■ Material provided ■
>>>

(* ===== verification/PfDns.v ===== *)
(** The DNS server of the enforcement networks
    (src/go/coredns/plugin/pfdns/pfdns.go and pfconfig.go): which queries are
    answered with the portal, which are resolved and which are handed to the
    resolver.

    Maps are lists in the order of their iteration.  The third-party packages
    are arguments: the DNS exchange, the text and the parser of records, and the
    compiler of expressions, an expression that does not compile being nil
    ([None]).  A request reads the clock once. *)
From S2P Require Import Prelude NetIP NetUrl Regex TimedCache.
From Stdlib Require Import ZArith Lia Ascii.
From stdpp Require Import base gmap strings list.

Open Scope Z_scope.
Open Scope string_scope.

(** ** Data *)

Record NetworkConf := mkNet {
  nc_Type : string; nc_NextHop : string; nc_DhcpStart : string; nc_DhcpEnd : string;
  nc_Netmask : string; nc_PortalFQDN : string; nc_RegNetwork : string
}.

Record pfdns := mkPfdns {
  InternalPortalIP : ip;
  FqdnPort : list (option re * list string);
  FqdnIsolationPort : list (option re * list string);
  FqdnDomainPort : list (option re * list string);
  Network : list (string * ip);
  NetworkType : list (IPNet * NetworkConf);
  PortalFQDN : list (IPNet * option re);      (* by index, one network each *)
  detectionBypass : bool;
  detectionMechanisms : list re;
  recordDNS : bool
}.

(** Resource records: addresses with their header, and the rest as text. *)
Record RR_Header := mkHdr { h_Name : string; h_Rrtype : Z; h_Class : Z; h_Ttl : Z }.

Inductive rr :=
  | RR_A (h : RR_Header) (a : ip)
  | RR_AAAA (h : RR_Header) (a : ip)
  | RR_other (text : string).

Definition TypeA : Z := 1.
Definition TypeAAAA : Z := 28.
Definition RcodeSuccess : Z := 0.
Definition RcodeNameError : Z := 3.

Record dns_msg := mkMsg { Rcode : Z; Answer : list rr; Extra : list rr }.

(** The query: the address of the client as text, the name as it was sent, its
    type as text and as number, its class. *)
Record query := mkQuery { q_IP : string; q_RemoteAddr : string; QName : string; q_Type : string; QType : Z; QClass : Z }.

Inductive event :=
  | WriteMsg (answers : list rr)
  | NextServeDNS                                     (* handed to the next plugin *)
  | DNSAudit (ip mac qname qtype scope answer : string)
  | ApiPost (path : string) (body : jv)
  | FilterDns (scope : string) (params : jv).

Section Server.
Context {C : Type -> Type} {TC : TimedCache C}.

Record state := mkState { out : list event; DNSFilter : C string; IpsetCache : C Z }.

Definition emit (e : event) : gst state unit :=
  gst_do (fun s => mkState (app (out s) [e]) (DNSFilter s) (IpsetCache s)).
Definition set_filter (c : C string) : gst state unit := gst_do (fun s => mkState (out s) c (IpsetCache s)).
Definition set_ipset (c : C Z) : gst state unit := gst_do (fun s => mkState (out s) (DNSFilter s) c).

Definition nil_panic : string := "nil pointer dereference".

(** The default expirations of the caches (setup.go). *)
Definition filterExpiration : Z := 300 * 10 ^ 9.
Definition ipsetExpiration : Z := 3600 * 10 ^ 9.

(** ** Arguments *)

Context (ip6 : string -> ip) (ip6s : ip -> string) (Compile : string -> option re) (Parse : string -> option URL).
(** rr.String, dns.NewRR with its error ignored, and the exchange with the local
    resolver over UDP ([false]) or TCP: [inr] is an error, [inl None] no message. *)
Context (rr_String : rr -> string) (NewRR : string -> option rr) (Exchange : bool -> option dns_msg + string).
(** The answers of the database; the first argument of [Nodedb] counts the
    queries of one request. *)
Context (IP4log IP6log : string -> option string) (SecurityEvent : string -> option Z).
Context (Nodedb : nat -> string -> option (string * string)).
(** What the API and the filter service answer, and whether the lock of the
    configuration could be taken. *)
Context (api : string -> jv -> error) (pffilter : string -> jv -> jv + string) (locked : bool).
Context (pf : pfdns) (now : Z).

(** ** Lookups *)

Definition IP2Mac (x : string) (ipVersion : Z) : option string :=
  if decide (ipVersion = 4) then IP4log x else IP6log x.

Definition HasSecurityEvents (mac : string) : bool :=
  match SecurityEvent mac with Some securityEventCount => bool_decide (securityEventCount <> 0) | None => false end.

(** The lock is released when the function returns. *)
Definition RefreshPfconfig : gst state unit :=
  if locked then gst_ret tt else gst_lift (Panic "Unable to obtain pfconfigpool lock in pfdns middleware").

Definition checkDetectionMechanisms (e : string) : bool :=
  if detectionBypass pf then false else existsb (fun rgx => MatchString rgx e) (detectionMechanisms pf).

Definition LocalResolver : option dns_msg + string :=
  let accept r :=
    match r with
    | None => inl None
    | Some m => if decide (Rcode m = RcodeNameError \/ Rcode m = RcodeSuccess) then inl (Some m)
                else inr "No name server to answer the question"
    end in
  match Exchange false with
  | inl r => accept r
  | inr _ => match Exchange true with inl r => accept r | inr err => inr err end
  end.

(** nil.MatchString panics. *)
Definition rgx_match (rgx : option re) (e : string) : go bool :=
  match rgx with Some r => Ret (MatchString r e) | None => Panic nil_panic end.

(** The loop over a table of passthroughs up to the first match. *)
Fixpoint first_match (l : list (option re * list string)) (e : string) : go (option (list string)) :=
  match l with
  | [] => Ret None
  | (k, v) :: l' => (b <-! rgx_match k e ;; if b : bool then Ret (Some v) else first_match l' e)%go
  end.

(** ** Writing *)

(** re.ReplaceAllString of the runs of white space by one blank. *)
Fixpoint squeeze (inside : bool) (s : string) : string :=
  match s with
  | EmptyString => EmptyString
  | String c s' => if is_space c then (if inside then squeeze true s' else String " " (squeeze true s')) else String c (squeeze false s')
  end.

(** strings.TrimRight with a set of characters. *)
Fixpoint TrimRight (p : Ascii.ascii -> bool) (s : string) : string :=
  match s with
  | EmptyString => EmptyString
  | String c s' => match TrimRight p s' with
                   | EmptyString => if p c then EmptyString else String c EmptyString
                   | t => String c t
                   end
  end.

Definition newline : string := String "010" EmptyString.

Definition logreply (x mac qname qtype : string) (answers : list rr) (scope : string) : gst state unit :=
  let b := foldr (fun r s => squeeze false (rr_String r) +:+ " " +:+ newline +:+ " " +:+ s) EmptyString answers in
  if recordDNS pf
  then emit (DNSAudit x mac (TrimRight (is_char ".") qname) qtype scope (TrimRight (fun c => is_char " " c || is_char "010" c) b))
  else gst_ret tt.

Definition SetPassthrough (passthrough x port : string) (local : bool) : gst state error :=
  let queryLocal := if local then "1" else "0" in
  let cacheKey := passthrough +:+ ":" +:+ x +:+ ":" +:+ port +:+ ":" +:+ queryLocal in
  (cached <-- gst_get (fun s => tc_get now cacheKey (IpsetCache s)) ;;
   match cached with
   | Some _ => gst_ret None
   | None =>
       let path := "/api/v1/ipset/" +:+ passthrough +:+ "?local=" +:+ queryLocal in
       let body := JMap [("ip", JStr x); ("port", JStr port)] in
       emit (ApiPost path body) ;;;
       match api path body with
       | Some err => gst_ret (Some err)
       | None =>
           (c <-- gst_get IpsetCache ;;
            set_ipset (tc_set ipsetExpiration now cacheKey 1 c) ;;;
            gst_ret None)
       end
   end)%go.

(** The ports of the addresses of an answer are opened one after the other. *)
Fixpoint open_ports (zone x : string) (ports : list string) : gst state unit :=
  match ports with
  | [] => gst_ret tt
  | valeur :: ports' => (SetPassthrough zone x valeur false ;;; open_ports zone x ports')%go
  end.

Fixpoint open_answers (zone : string) (ports : list string) (l : list rr) : gst state unit :=
  match l with
  | [] => gst_ret tt
  | RR_A _ a :: l' => (open_ports zone (IPString ip6s a) ports ;;; open_answers zone ports l')%go
  | _ :: l' => open_answers zone ports l'
  end.

(** A passthrough: the name is resolved, its addresses are opened and the
    answer is sent; after an error nothing is sent. *)
Definition serve_passthrough (q : query) (mac zone scope : string) (ports : list string) : gst state unit :=
  match LocalResolver with
  | inr _ => gst_ret tt
  | inl None => gst_lift (Panic nil_panic)
  | inl (Some answer) =>
      (open_answers zone ports (app (Answer answer) (Extra answer)) ;;;
       logreply (q_IP q) mac (QName q) (q_Type q) (Answer answer) scope ;;;
       emit (WriteMsg (Answer answer)))%go
  end.

(** An answer of one record, which may be nil. *)
Definition serve_record (q : query) (mac : string) (r : option rr) (scope : string) : gst state unit :=
  match r with
  | None => gst_lift (Panic nil_panic)
  | Some r => (logreply (q_IP q) mac (QName q) (q_Type q) [r] scope ;;; emit (WriteMsg [r]))%go
  end.

(** ** The DNS filter *)

Definition MakeKeyCache (mac category : string) (securityEvent : bool) (qname : string) : string :=
  mac +:+ category +:+ (if securityEvent then "true" else "false") +:+ qname.

(** The variable is declared outside of the loop over the networks. *)
Definition network_type (v : NetworkConf) (Type_ : string) : string :=
  if decide (nc_Type v = "inlinel2" \/ nc_Type v = "inlinel3") then "inline"
  else if decide (nc_Type v = "vlan-isolation") then "isolation"
  else if decide (nc_Type v = "vlan-registration") then "registration"
  else if decide (nc_Type v = "dns-enforcement") then "dnsenforcement"
  else Type_.

(** The name is one of the portal of a network with the client. *)
Fixpoint portal_name (l : list (IPNet * option re)) (bIP : ip) (qname : string) : go bool :=
  match l with
  | [] => Ret false
  | (c, d) :: l' =>
      if Contains c bIP then (b <-! rgx_match d qname ;; if b : bool then Ret true else portal_name l' bIP qname)%go
      else portal_name l' bIP qname
  end.

(** The text of the answer in what the filter returned. *)
Definition filter_response (info : jv) : go string :=
  match info with
  | JMap m =>
      match List.find (fun kv => bool_decide (kv.1 = "answer")) m with
      | None => Ret EmptyString
      | Some (_, JStr s) => Ret s
      | Some _ => Panic type_panic
      end
  | _ => Panic type_panic
  end.

(** The filter is asked; [true]: the query has been answered, [false]: the loop
    over the networks is left. *)
Definition ask_filter (q : query) (mac cacheKey Type_ : string) : gst state bool :=
  let params := JMap [("qname", JStr (QName q)); ("peerhost", JStr (q_RemoteAddr q)); ("qtype", JNum (QType q)); ("mac", JStr mac)] in
  (emit (FilterDns Type_ params) ;;;
   match pffilter Type_ params with
   | inr _ =>
       (c <-- gst_get DNSFilter ;;
        set_filter (tc_set filterExpiration now cacheKey "null" c) ;;;
        gst_ret false)
   | inl info =>
       (response <-- gst_lift (filter_response info) ;;
        c <-- gst_get DNSFilter ;;
        set_filter (tc_set filterExpiration now cacheKey response c) ;;;
        serve_record q mac (NewRR response) "DNS Filter" ;;;
        gst_ret true)
   end)%go.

<<<

■ Task to carry out ■
Copy the lines of the data above exactly as written, beginning with the line containing "name server to" and ending with the line containing "match rgx with", and leave out all other lines.

■ Response for this exercise ■
                else inr "No name server to answer the question"
    end in
  match Exchange false with
  | inl r => accept r
  | inr _ => match Exchange true with inl r => accept r | inr err => inr err end
  end.

(** nil.MatchString panics. *)
Definition rgx_match (rgx : option re) (e : string) : go bool :=
  match rgx with Some r => Ret (MatchString r e) | None => Panic nil_panic end.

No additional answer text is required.